Showing posts with label Lukasiewicz. Show all posts
Showing posts with label Lukasiewicz. Show all posts

Thursday, May 16, 2024

non epistemic possibility and the lay of the land

Originally published on Language and Philosophy, May 31, 2012

The peculiarity of classical notion of possibility is that it has a relation to the actual world as well as a relation to the irreal world of conditions counter to the actual and the epistemic world of certainty and uncertainty. Lukasiewicz’ notion of possibility seems to apply only to uncertainty — it seems essentially epistemic.

So here’s the lay of the land, as I see these two modal programs:

Classical

actual=>possible (simpliciter) [because the actual is one instance (though merely one)]

necessary=>possible (simpliciter)

contingent (possible & possible-not)=>not necessary

contingent (possible & possible-not)<=>not necessary & not necessarily not

actual & not necessary=>contingent [possible-not in some plausible world beyond the actual world]

The actual and its entailments are non epistemic; contingency and necessity are epistemic.

Non classical

actual=>necessary=>not contingent

necessarily not=>actually not (i.e., determinate falsehoods)=>not contingent

possible<=>possibly-not<=>contingent<=>not necessarily & not necessarily not

The actual again is nonepistemic; the contingent/possible are epistemic; by implication, necessity is also nonepistemic, but perhaps not always or only epistemic.

Alternatively, the many-valued logic could abandon actuality altogether and treat the entire realm of assertions as epistemic except the logical truths.
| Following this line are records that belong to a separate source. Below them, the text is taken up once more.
(* ===== verification/Gralloc.v ===== *)
(** * The graphics allocator (src/gralloc/gralloc_gbm.cpp, gralloc.cpp)

    Buffers of libgbm under handles that processes share: a table from handles to
    buffers, and for each buffer the locks on it.  What libgbm answers is an
    argument of the calls, the numbers of its headers and of Android's are the
    class [GrallocHeaders].  Pointers are numbers, 0 is NULL. *)

From Stdlib Require Import ZArith Lia.
From stdpp Require Import base gmap list numbers strings.
From S2P Require Import Prelude.

Class GrallocHeaders : Type :=
  { RGBA_8888 : Z; RGBX_8888 : Z; RGB_888 : Z; RGB_565 : Z; BGRA_8888 : Z; YV12 : Z;
    YCbCr_422_SP : Z; YCrCb_420_SP : Z; YCbCr_422_I : Z;
    GBM_FORMAT_ABGR8888 : Z; GBM_FORMAT_XBGR8888 : Z; GBM_FORMAT_RGB888 : Z; GBM_FORMAT_RGB565 : Z;
    GBM_FORMAT_ARGB8888 : Z; GBM_FORMAT_GR88 : Z;
    SW_READ_OFTEN : Z; SW_WRITE_OFTEN : Z; SW_READ_MASK : Z; SW_WRITE_MASK : Z;
    HW_RENDER : Z; HW_TEXTURE : Z; HW_FB : Z; HW_COMPOSER : Z;
    GBM_BO_USE_LINEAR : Z; GBM_BO_USE_RENDERING : Z; GBM_BO_USE_SCANOUT : Z; GBM_BO_USE_CURSOR : Z }.

(** ** State *)

(** [struct bo_data_t]; [map_data] is NULL, or what libgbm gave for a mapping. *)
Record bo_data_t : Type := MkBoData { map_data : Z; lock_count : Z; locked_for : Z }.

(** A buffer of libgbm: its stride, and the user data, if it was set. *)
Record gbm_bo : Type := MkBo { bo_stride : Z; bo_user : option bo_data_t }.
This makes a lot of sense to me, since I don’t believe that there are any certainties beyond maybe analytical truths or truths by definition. On this model the tautologies have a probability of 1, contradictions 0 and everything else is somewhere on the scale in between. I would dispense with the notion of “actual” entirely, since, on the one hand, tautologies do not imply actual instances of anything in the real world besides their tautological truth — all unicorns are unicorms, but there’s nothing in the actual world that bears on this truth or that this truth bears on actuality; and on the other hand, the empirical world of phenomena are not entirely certain — why fool ourselves with a pretense of knowledge? So:

necessary=>tautological

necessarily not=>contradictory

non necessary & not necessarily not<=>degrees of probability <1 and >0

Here necessity is analytical; everything else is epistemic. This model seems completely consistent with the classical model, where the actual is not necessary.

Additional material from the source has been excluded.